*What is needed*: Which lines in the records below contain the word "commonprefix"? Copy each one.
Records shown START
(** The SQL columns OK_HRS, OK_GPA, OK_DUES and ELIGIBLE / ELIG. *)
Definition OK_HRS (j : joined) : Z := Z.b2z (c_CREDIT_HOURS j >=? 12).
Definition OK_GPA (j : joined) : Z := Z.b2z (double_ge (c_GPA j) d3_0).
Definition OK_DUES (j : joined) : Z := Z.b2z (c_DUES_PAID j =? 1).
Definition ELIGIBLE (j : joined) : Z :=
  Z.b2z ((c_CREDIT_HOURS j >=? 12) && double_ge (c_GPA j) d3_0
         && (c_DUES_PAID j =? 1)).

(** [ORDER BY s.SECTION, s.LNAME, s.FNAME]. *)
Definition by_section_name (a b : joined) : comparison :=
  then_by (String.compare (STUDENTS.SECTION (fst a)) (STUDENTS.SECTION (fst b)))
 (then_by (String.compare (STUDENTS.LNAME (fst a)) (STUDENTS.LNAME (fst b)))
          (String.compare (STUDENTS.FNAME (fst a)) (STUDENTS.FNAME (fst b)))).

(** [ORDER BY ELIG ASC, s.SECTION, s.LNAME, s.FNAME]. *)
Definition by_elig_section_name (a b : joined) : comparison :=
  then_by (Z.compare (ELIGIBLE a) (ELIGIBLE b)) (by_section_name a b).

(** One printed line of [viewAllStudents]: the local variables of the
    loop body. *)
Record StudentLine := mkStudentLine {
  sl_id : Z;
  sl_name : string;
  sl_classif : string;
  sl_section : string;
  sl_shirt : string;
  sl_shoe : string;
  sl_hrs : Z;
  sl_gpa : double;
  sl_dues : Z;
  sl_elig : Z
}.

Definition full_name (s : STUDENTS.row) : string :=
  (STUDENTS.FNAME s ++ " " ++ STUDENTS.LNAME s)%string.

Definition student_line (j : joined) : StudentLine :=
  let s := fst j in
  mkStudentLine
    (sqlite3_column_int (STUDENTS.STUDENT_ID s))
    (full_name s)
    (colText (STUDENTS.CLASSIFICATION s))
    (STUDENTS.SECTION s)
    (COALESCE (STUDENTS.SHIRT_SIZE s) "")
    (COALESCE (STUDENTS.SHOE_SIZE s) "")
    (sqlite3_column_int (c_CREDIT_HOURS j))
    (c_GPA j)
    (sqlite3_column_int (c_DUES_PAID j))
    (sqlite3_column_int (ELIGIBLE j)).

Definition viewAllStudents (db : DB) : list StudentLine :=
  map student_line (order_by by_section_name (left_join_compliance db)).

(** The profile [findStudentById] prints. *)
Record Profile := mkProfile {
  p_id : Z;
  p_name : string;
  p_classif : string;
  p_section : string;
  p_shirt : string;
  p_shoe : string;
  p_hrs : Z;
  p_gpa : double;
  p_dues : Z;
  p_eligible : bool;
  p_verified : string
}.
(** [re.findall] with a pattern of one group. *)
Definition re_findall (r : regex) (s : str) : list str := (λ m, group_ m 1) <$> re_finditer r s.

(** [re.escape]. *)
Definition re_escape (s : str) : str :=
  s ≫= λ c, if is_digit c || ((65 <=? c) && (c <=? 90)) || ((97 <=? c) && (c <=? 122))
            then [c]
            else if c =? 0 then raw "\000" else [92; c].

(** Whether a [match]/[search] succeeded. *)
Definition matched (m : option mobj) : bool :=
  match m with Some _ => true | None => false end.

(* ===== verification/DbApi.v ===== *)
(** * dbapi.py and error.py: parameter binding of the DB API layer

    [Errors] is the exception hierarchy of error.py; [Objects] the abstract
    [Connection] and [Cursor] classes as method tables; [Binding] the functions
    that put parameters into a statement. *)

From S2P Require Import Prelude PyStr PyRe PyReFacts.

(** ** error.py *)
Module Errors.
Inductive exc_class : Type :=
| Exception
| Error
| Warning
| InterfaceError
| DatabaseError
| InternalError
| OperationalError
| ProgrammingError
| IntegrityError
| DataError
| NotSupportedError.

#[export] Instance exc_class_eq_dec : EqDecision exc_class.
Proof. solve_decision. Defined.

(** The class statement's base, [None] at the root. *)
Definition base (c : exc_class) : option exc_class :=
  match c with
  | Exception => None
  | Error => Some Exception
  | Warning => Some Exception
  | InterfaceError => Some Error
  | DatabaseError => Some Error
  | InternalError => Some DatabaseError
  | OperationalError => Some DatabaseError
  | ProgrammingError => Some DatabaseError
  | IntegrityError => Some DatabaseError
  | DataError => Some DatabaseError
  | NotSupportedError => Some DatabaseError
  end.

(** [issubclass(c, d)]: the chain of bases has at most four classes. *)
Fixpoint issubclass_n (n : nat) (c d : exc_class) : bool :=
  bool_decide (c = d) ||
  match n, base c with
  | S n, Some b => issubclass_n n b d
  | _, _ => false
  end.
Definition issubclass (c d : exc_class) : bool := issubclass_n 4 c d.

Inductive extends : exc_class → exc_class → Prop :=
| extends_refl c : extends c c
| extends_base c b d : base c = Some b → extends b d → extends c d.
End Errors.

(** ** Connection and Cursor *)
Module Objects.
(** The globals of the module. *)
Definition AUTH_MECHANISMS : list str := [py "NOSASL"; py "PLAIN"; py "GSSAPI"; py "LDAP"].
Definition apilevel : str := py "2.0".
Definition threadsafety : Z := 1.
Definition paramstyle : str := py "pyformat".

(** The exception classes that are attributes of [Connection]. *)
Definition error_attributes : list (str * Errors.exc_class) :=
  [(py "Error", Errors.Error); (py "Warning", Errors.Warning);
   (py "InterfaceError", Errors.InterfaceError); (py "DatabaseError", Errors.DatabaseError);
   (py "InternalError", Errors.InternalError); (py "OperationalError", Errors.OperationalError);
   (py "ProgrammingError", Errors.ProgrammingError); (py "IntegrityError", Errors.IntegrityError);
   (py "DataError", Errors.DataError); (py "NotSupportedError", Errors.NotSupportedError)].

(** [self.service._iprot.trans], which a subclass supplies: one of thrift_sasl, with its
    mechanism, or another one. *)
Inductive transport :=
| TSaslClientTransport (mechanism : str)
| OtherTransport.
(** [importable]: whether thrift_sasl can be imported. *)
Definition kerberized (importable : bool) (trans : option transport) : res pyexn bool :=
  if negb importable then Raise (UserException "ImportError" (py "thrift_sasl")) else
  match trans with
  | None => Raise AttributeError
  | Some (TSaslClientTransport mechanism) =>
      if str_eqb mechanism (py "GSSAPI") then Ok true else Ok false
  | Some OtherTransport => Ok false
  end.

Section objects.
(** [W]: the state the methods of a subclass work on. *)
Context {W : Type}.

Abbreviation method := (M W pyexn unit).

Definition not_implemented {A} : M W pyexn A := raiseM NotImplementedError.

(** The methods of [Connection] a subclass has to supply. *)
Record Connection := {
  conn_close : method;
  conn_commit : method;
  conn_rollback : method;
  conn_cursor : method;
  conn_reconnect : method }.

Definition base_Connection : Connection := {|
  conn_close := not_implemented;
  conn_commit := not_implemented;
  conn_rollback := not_implemented;
  conn_cursor := not_implemented;
  conn_reconnect := not_implemented |}.

Record Cursor := {
  cur_description : method;
  cur_rowcount : method;
  cur_query_string : method;
  cur_get_arraysize : method;
  cur_set_arraysize : Z → method;
  cur_buffersize : method;
  cur_has_result_set : method;
  cur_close : method;
  cur_close_operation : method;
  cur_execute : str → method;
  cur_execute_sync : method;
  cur_reset_state : method;
  cur_wait_to_finish : method;
  cur_executemany : str → method;
  cur_fetchone : method;
  cur_fetchmany : option Z → method;
  cur_fetchall : method;
  cur_setinputsizes : method;
  cur_setoutputsize : method;
  cur_iter : method;
  cur_next : method;
  cur_ping : method;
  cur_get_log : method;
  cur_get_profile : method;
  cur_get_summary : method;
  cur_build_summary_table : method }.

Definition base_Cursor : Cursor := {|
  cur_description := not_implemented;
  cur_rowcount := not_implemented;
  cur_query_string := not_implemented;
  cur_get_arraysize := not_implemented;
  cur_set_arraysize _ := not_implemented;
  cur_buffersize := not_implemented;
  cur_has_result_set := not_implemented;
  cur_close := not_implemented;
  cur_close_operation := not_implemented;
  cur_execute _ := not_implemented;
  cur_execute_sync := not_implemented;
  cur_reset_state := not_implemented;
  cur_wait_to_finish := not_implemented;
  cur_executemany _ := not_implemented;
  cur_fetchone := not_implemented;
  cur_fetchmany _ := not_implemented;
  cur_fetchall := not_implemented;
  cur_setinputsizes := not_implemented;
  cur_setoutputsize := not_implemented;
  cur_iter := not_implemented;
  cur_next := not_implemented;
  cur_ping := not_implemented;
  cur_get_log := not_implemented;
  cur_get_profile := not_implemented;
  cur_get_summary := not_implemented;
  cur_build_summary_table := not_implemented |}.

(** Python 2's [next] forwards to [__next__]. *)
Definition cursor_next (self : Cursor) : method := cur_next self.

(** [__exit__]: close, then re-raise the exception the block ended with. *)
Definition exit_with (close : method) (exc : option pyexn) : method :=
  close ;;
  match exc with
  | Some e => raiseM e
  | None => mret ()
  end.
Definition connection_exit (self : Connection) := exit_with (conn_close self).
Definition cursor_exit (self : Cursor) := exit_with (cur_close self).

(** [with self: body], [__enter__] being the identity: the body's result
    or exception goes through [__exit__]. *)
Definition with_statement (exit : option pyexn → method) (body : method) : method := λ w,
  match body w with
  | (Ok _, w) => exit None w
  | (Raise e, w) => exit (Some e) w
  end.
End objects.
Arguments Connection : clear implicits.
Arguments Cursor : clear implicits.
End Objects.

(** ** Binding of parameters *)
Module Binding.
Abbreviation result := (res pyexn).

(** A parameter value. [PObject] stands for any other object, by the text
    [str(value)] gives. *)
Inductive pvalue : Type :=
| PNone
| PString (s : str)
| PInt (z : Z)
| PObject (shown : str).

Inductive params : Type :=
| PList (l : list pvalue)
| PTuple (l : list pvalue)
| PDict (d : gmap str pvalue)
| POther.

Definition _escape (s : str) : str :=
  let e := s in
  let e := replace (py "\\") (py "\\\\") e in
  let e := replace (py "\n") (py "\\n") e in
  let e := replace (py "\r") (py "\\r") e in
  let e := replace (py "\'") (py "\\\'") e in
  let e := replace (py "\x22") (py "\\\x22") e in
  e.

(** What both binders make of a value. *)
Definition string_parameter (v : pvalue) : str :=
  match v with
  | PNone => py "NULL"
  | PString s => py "\'" ++ _escape s ++ py "\'"
  | PInt z => str_of_Z z
  | PObject s => s
  end.

Definition ProgrammingError (msg : str) : pyexn := UserException "ProgrammingError" msg.

Definition bindings_error (marker_index param_count : nat) : pyexn :=
  ProgrammingError
    (py "Incorrect number of bindings supplied. The current statement uses "
     ++ str_of_Z (Z.of_nat marker_index + 1) ++ py " or more, and there are "
     ++ str_of_Z (Z.of_nat param_count) ++ py " supplied.").

(** The [while] loop of [replace_markers]; [rest] is [parameters] from
    [marker_index] on, so the loop ends when it is used up. *)
Fixpoint replace_markers_loop (marker : str) (param_count marker_index : nat)
    (rest : list str) (op : str) : result (nat * str) :=
  if decide (find marker op > -1)%Z then
    match rest with
    | p :: rest =>
        replace_markers_loop marker param_count (S marker_index) rest
          (replace_n 1 marker p op)
    | [] => Raise (bindings_error marker_index param_count)
    end
  else Ok (marker_index, op).

Definition replace_markers (marker op : str) (parameters : list str) : result str :=
  let param_count := length parameters in
  '(marker_index, op) ← replace_markers_loop marker param_count 0 parameters op;
  if decide (marker_index ≠ 0 ∧ marker_index ≠ param_count)
  then Raise (bindings_error marker_index param_count)
  else Ok op.

(** [for index in range(len(string_parameters), 0, -1)]: [l] is the list
    reversed, so its head belongs to index [length l]. *)
Fixpoint replace_numbered (l : list str) (operation : str) : str :=
  match l with
  | [] => operation
  | p :: l =>
      replace_numbered l
        (replace (py ":" ++ str_of_Z (Z.of_nat (S (length l)))) p operation)
  end.

Definition _replace_numeric_markers (operation : str) (string_parameters : list str)
    : result str :=
  operation ← replace_markers (py "?") operation string_parameters;
  operation ← replace_markers (raw "%s") operation string_parameters;
  Ok (replace_numbered (reverse string_parameters) operation).

Definition _bind_parameters_list (operation : str) (parameters : list pvalue) : result str :=
  let string_parameters := string_parameter <$> parameters in
  _replace_numeric_markers operation string_parameters.

(** *** [format % mapping]

    Python's formatting operator (CPython 3's [unicode_format]) with a
    dictionary of strings on the right. [str_of_dict] and [repr] stand for
    [str(mapping)] and [repr(s)]. *)
Section percent.
Local Open Scope N_scope.
Context (str_of_dict : gmap str str → str) (repr : str → str).

(** The object the next conversion takes. *)
Inductive farg := FDict | FStr (s : str) | FUsed.

Record fspec := FSpec { fs_left : bool; fs_width : nat; fs_prec : option nat; fs_type : char }.

(** The parenthesised key, nested parentheses counted. *)
Fixpoint format_key (depth : nat) (s : str) : option (str * str) :=
  match s with
  | [] => None
  | c :: s =>
      if c =? 41 then
        match depth with
        | O => Some ([], s)
        | S d => '(k, s) ← format_key d s; Some (c :: k, s)
        end
      else '(k, s) ← format_key (if c =? 40 then S depth else depth) s;
           Some (c :: k, s)
  end.

Fixpoint format_flags (lft : bool) (s : str) : bool * str :=
  match s with
  | c :: s' => if c =? 45 then format_flags true s'
               else if (c =? 43) || (c =? 32) || (c =? 35) || (c =? 48)
                    then format_flags lft s' else (lft, s)
  | [] => (lft, s)
  end.

(** Width, precision and length modifier, then the conversion character.
    [None]: a [*], which would need an integer argument. *)
Definition format_spec (s : str) : option (option fspec * str) :=
  let '(lft, s) := format_flags false s in
  if bool_decide (head s = Some 42) then None else
  let '(w, s) := parse_nat None s in
  let after_prec (p : option nat) (s : str) :=
    let s := match s with c :: s' => if (c =? 104) || (c =? 108) || (c =? 76)
                                     then s' else s
                        | [] => s end in
    match s with
    | c :: s => Some (Some (FSpec lft (default 0%nat w) p c), s)
    | [] => Some (None, s)
    end in
  match s with
  | 46 :: s => if bool_decide (head s = Some 42) then None
               else let '(p, s) := parse_nat None s in after_prec (Some (default 0%nat p)) s
  | _ => after_prec None s
  end.

Definition pad (f : fspec) (s : str) : str :=
  let s := match fs_prec f with Some p => take p s | None => s end in
  let fill := repeat 32 (fs_width f - length s) in
  if fs_left f then s ++ fill else fill ++ s.

Definition convert (d : gmap str str) (f : fspec) (a : farg) : result str :=
  let c := fs_type f in
  let numeric := existsb (N.eqb c) (raw "diuoxXeEfFgG") in
  let bad := Raise (ValueError (py "unsupported format character")) in
  match a with
  | FUsed => Raise TypeError
  | FDict =>
      if (c =? 115) || (c =? 114) || (c =? 97) then Ok (pad f (str_of_dict d))
      else if numeric || (c =? 99) then Raise TypeError else bad
  | FStr s =>
      if c =? 115 then Ok (pad f s)
      else if (c =? 114) || (c =? 97) then Ok (pad f (repr s))
      else if c =? 99 then
        match s with
        | [_] => Ok (pad (FSpec (fs_left f) (fs_width f) None c) s)
        | _ => Raise TypeError
        end
      else if numeric then Raise TypeError else bad
  end.

(** One step of the scan: [s] follows a percent sign. The result is the
    text produced, the argument left for a bare conversion and the rest. *)
Definition format_one (d : gmap str str) (a : farg) (s : str)
    : result (str * farg * str) :=
  '(a, s) ← match s with
            | 40 :: t =>
                match format_key 0 t with
                | None => Raise (ValueError (py "incomplete format key"))
                | Some (k, t) => match d !! k with
                                 | Some v => Ok (FStr v, t)
                                 | None => Raise (KeyError k)
                                 end
                end
            | _ => Ok (a, s)
            end;
  match format_spec s with
  | None => Raise TypeError
  | Some (None, _) => Raise (ValueError (py "incomplete format"))
  | Some (Some f, s) =>
      if fs_type f =? 37 then Ok ([37], a, s)
      else t ← convert d f a; Ok (t, FUsed, s)
  end.
(* ===== verification/PyPath.v ===== *)
(** * os.path on a POSIX system

    The path functions of CPython 2.7's posixpath and genericpath that the
    sources call. The current directory and the files that exist belong to the
    environment: [cwd] and [exists] are arguments. *)

From S2P Require Import Prelude PyStr.

Definition slash : char := 47%N.
Definition dot : char := 46%N.

(** [os.path.join(a, b)] *)
Definition path_join (a b : str) : str :=
  if starts_with (py "/") b then b
  else if bool_decide (a = []) || ends_with (py "/") a then a ++ b
  else a ++ py "/" ++ b.

(** The components [normpath] keeps, last one first. *)
Fixpoint norm_comps (rooted : bool) (new_comps comps : list str) : list str :=
  match comps with
  | [] => new_comps
  | comp :: comps =>
      if bool_decide (comp = []) || bool_decide (comp = py ".") then
        norm_comps rooted new_comps comps
      else if negb (bool_decide (comp = py ".."))
              || (negb rooted && bool_decide (new_comps = []))
              || bool_decide (head new_comps = Some (py "..")) then
        norm_comps rooted (comp :: new_comps) comps
      else norm_comps rooted (tail new_comps) comps
  end.

Definition initial_slashes (path : str) : nat :=
  if starts_with (py "/") path then
    if starts_with (py "//") path && negb (starts_with (py "///") path) then 2 else 1
  else 0.

(** [os.path.normpath(path)] *)
Definition normpath (path : str) : str :=
  if bool_decide (path = []) then py "." else
  let n := initial_slashes path in
  let comps := reverse (norm_comps (0 <? n)%nat [] (split (py "/") path)) in
  let path := repeat slash n ++ join (py "/") comps in
  if bool_decide (path = []) then py "." else path.

(** [os.path.abspath(path)] *)
Definition abspath (cwd path : str) : str :=
  normpath (if starts_with (py "/") path then path else path_join cwd path).

Fixpoint lstrip_char (a : char) (s : str) : str :=
  match s with
  | c :: t => if (c =? a)%N then lstrip_char a t else s
  | [] => []
  end.
Definition rstrip_char (a : char) (s : str) : str := reverse (lstrip_char a (reverse s)).

(** [os.path.split(p)] *)
Definition path_split (p : str) : str * str :=
  let i := match rfind_nat [slash] p with Some i => S i | None => 0 end in
  let hd := take i p in
  let tl := drop i p in
  (if forallb (N.eqb slash) hd then hd else rstrip_char slash hd, tl).
Definition dirname (p : str) : str := (path_split p).1.
Definition basename (p : str) : str := (path_split p).2.

(** [os.path.splitext(p)]: a file name that is nothing but dots up to its last
    dot has no extension. *)
Definition splitext (p : str) : str * str :=
  let sep := rfind [slash] p in
  match rfind_nat [dot] p with
  | Some i =>
      if (sep <? Z.of_nat i)%Z &&
         existsb (λ c, negb (c =? dot)%N) (py_slice p (sep + 1) (Z.of_nat i))
      then (take i p, drop i p) else (p, [])
  | None => (p, [])
  end.

(** [os.path.commonprefix([a, b])], character by character. *)
Fixpoint commonprefix (a b : str) : str :=
  match a, b with
  | c :: a, d :: b => if (c =? d)%N then c :: commonprefix a b else []
  | _, _ => []
  end.

(** * Lemmas *)

Lemma lstrip_char_length a s : length (lstrip_char a s) ≤ length s.
Proof. induction s as [|c s IH]; cbn; [done|]. destruct (c =? a)%N; cbn; lia. Qed.

Lemma rstrip_char_prefix a s : rstrip_char a s `prefix_of` s.
Proof.
  unfold rstrip_char. assert (H : lstrip_char a (reverse s) `suffix_of` reverse s).
  { generalize (reverse s) as t. induction t as [|c t IH]; cbn; [done|].
    destruct (c =? a)%N; [by apply suffix_cons_r|done]. }
  destruct H as [k Hk].
  exists (reverse k). apply (f_equal reverse) in Hk.
  by rewrite reverse_involutive, reverse_app in Hk.
Qed.

Lemma dirname_prefix p : dirname p `prefix_of` p.
Proof.
  unfold dirname, path_split. cbn [fst].
  assert (H : ∀ n, take n p `prefix_of` p) by (intros n; by apply prefix_take).
  destruct (forallb _ _); [apply H|]. etransitivity; [apply rstrip_char_prefix|apply H].
Qed.

(** [dirname] shortens a path until it reaches its fixed point. *)
Lemma dirname_shorter p : dirname p ≠ p → length (dirname p) < length p.
Proof.
  intros Hne. pose proof (dirname_prefix p) as H. pose proof (prefix_length _ _ H).
  destruct (decide (length (dirname p) = length p)) as [He|]; [|lia].
  destruct Hne. by apply prefix_length_eq in H; [|lia].
Qed.

Lemma commonprefix_prefix a b : commonprefix a b `prefix_of` a ∧ commonprefix a b `prefix_of` b.
Proof.
  revert b; induction a as [|c a IH]; intros [|d b]; cbn; try (split; apply prefix_nil).
  destruct (N.eqb_spec c d) as [->|]; [|split; apply prefix_nil].
  destruct (IH b). split; by apply prefix_cons.
Qed.

Lemma commonprefix_of_prefix a b : a `prefix_of` b → commonprefix a b = a.
Proof.
  intros [k ->]. induction a as [|c a IH]; [done|]. cbn. by rewrite N.eqb_refl, IH.
Qed.

(** Root and extension put together are the path; the extension is empty or a dot
    followed by neither a dot nor a slash. *)
Lemma splitext_spec p :
  (splitext p).1 ++ (splitext p).2 = p ∧
  ((splitext p).2 = [] ∨ ∃ e, (splitext p).2 = dot :: e ∧ (dot ∉ e) ∧ (slash ∉ e)).
Proof.
  unfold splitext. pose proof (rfind_nat_char dot p) as Hd.
  destruct (rfind_nat [dot] p) as [i|]; [|split; [apply app_nil_r|by left]].
  destruct (_ && _) eqn:E; cbn [fst snd].
  - split; [apply take_drop|right]. destruct Hd as (u&t&Hp&Hu&Ht).
    exists t. apply andb_true_iff in E as [E%Z.ltb_lt _]. split_and!.
    + by rewrite Hp, <- Hu, drop_app_length.
    + done.
    + unfold rfind in E. pose proof (rfind_nat_char slash p) as Hs.
      destruct (rfind_nat [slash] p) as [j|].
      * destruct Hs as (u'&t'&Hp'&Hu'&Ht'). intros Hin.
        apply list_elem_of_split in Hin as (t1&t2&->).
        rewrite Hp' in Hp. assert (length u' < length u) by lia.
        apply app_eq_inv in Hp as [(k&Hk&Hk2)|(k&Hk&Hk2)];
          [apply (f_equal length) in Hk; rewrite length_app in Hk; lia|].
        destruct k as [|x k]; [rewrite app_nil_r in Hk; subst u; lia|].
        injection Hk2 as <- ->. apply Ht'.
        rewrite elem_of_app, elem_of_cons, elem_of_app, elem_of_cons.
        do 3 right. by left.
      * subst p. intros Hin. apply Hs. rewrite elem_of_app, elem_of_cons. by auto 6.
  - split; [apply app_nil_r|by left].
Qed.

(** Stripping takes off a run of the character and nothing else. *)
Lemma lstrip_char_spec a s :
  ∃ n, s = repeat a n ++ lstrip_char a s ∧ head (lstrip_char a s) ≠ Some a.
Proof.
  induction s as [|c s (n&Hn&Hh)]; [by exists 0|]. cbn.
  destruct (N.eqb_spec c a) as [->|Hc].
  - exists (S n). split; [cbn; by f_equal|done].
  - exists 0. split; [done|]. by intros [= ->].
Qed.

Lemma rstrip_char_spec a s :
  ∃ n, s = rstrip_char a s ++ repeat a n ∧ last (rstrip_char a s) ≠ Some a.
Proof.
  unfold rstrip_char. destruct (lstrip_char_spec a (reverse s)) as (n&Hn&Hh).
  exists n. split.
  - apply (f_equal reverse) in Hn. rewrite reverse_involutive, reverse_app in Hn.
    rewrite Hn at 1. f_equal. clear. induction n as [|n IH]; [done|].
    cbn [repeat]. rewrite reverse_cons, IH. symmetry. apply repeat_cons.
  - by rewrite last_reverse.
Qed.

(** The parent of a path, unless it is the root: the path is the parent, a slash and
    the rest. *)
Lemma dirname_slash p :
  forallb (N.eqb slash) (dirname p) = false → ∃ t, p = dirname p ++ slash :: t.
Proof.
  unfold dirname, path_split. cbn [fst]. pose proof (rfind_nat_char slash p) as H.
  destruct (rfind_nat [slash] p) as [i|]; [|done].
  destruct H as (u&t&->&<-&_).
  replace (take (S (length u)) (u ++ slash :: t)) with (u ++ [slash])
    by (rewrite take_app_ge by lia; by replace (S (length u) - length u) with 1 by lia).
  destruct (forallb (N.eqb slash) (u ++ [slash])) eqn:Ef; [by rewrite Ef|]. intros _.
  destruct (rstrip_char_spec slash (u ++ [slash])) as (n&Hn&Hl).
  destruct n as [|n].
  { cbn in Hn. rewrite app_nil_r in Hn. rewrite <- Hn, last_snoc in Hl. done. }
  exists (repeat slash n ++ t). transitivity ((u ++ [slash]) ++ t); [by rewrite <- app_assoc|].
  rewrite Hn at 1. by rewrite <- app_assoc.
Qed.

(** Going up any number of times. *)
Lemma dirname_iter_slash n p :
  forallb (N.eqb slash) (Nat.iter (S n) dirname p) = false →
  ∃ t, p = Nat.iter (S n) dirname p ++ slash :: t.
Proof.
  induction n as [|n IH]; [apply dirname_slash|]. intros H.
  destruct (dirname_slash (Nat.iter (S n) dirname p) H) as [t Ht].
  destruct IH as [t' Ht'].
  - apply not_true_is_false. intros Hall. rewrite Ht, forallb_app in Hall.
    apply andb_true_iff in Hall as [Hall _]. change (dirname _) with (Nat.iter (S (S n)) dirname p) in Hall.
    by rewrite H in Hall.
  - exists (t ++ slash :: t'). rewrite Ht' at 1. rewrite Ht at 1. by rewrite <- app_assoc.
Qed.

(** After as many steps as the path has characters, its fixed point is reached. *)
Lemma dirname_iter_fixed n p :
  length p ≤ n → dirname (Nat.iter n dirname p) = Nat.iter n dirname p.
Proof.
  revert p; induction n as [|n IH]; intros p Hn.
  { destruct p; [done|cbn in Hn; lia]. }
  destruct (decide (dirname p = p)) as [E|E].
  - assert (Hi : ∀ k, Nat.iter k dirname p = p).
    { intros k. induction k as [|k IHk]; [done|]. rewrite Nat.iter_succ, IHk. done. }
    by rewrite Hi.
  - rewrite Nat.iter_succ_r. apply IH. pose proof (dirname_shorter p E). lia.
Qed.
Records shown END
*Finished task*:
(** [os.path.commonprefix([a, b])], character by character. *)
Fixpoint commonprefix (a b : str) : str :=
  | c :: a, d :: b => if (c =? d)%N then c :: commonprefix a b else []
Lemma commonprefix_prefix a b : commonprefix a b `prefix_of` a ∧ commonprefix a b `prefix_of` b.
Lemma commonprefix_of_prefix a b : a `prefix_of` b → commonprefix a b = a.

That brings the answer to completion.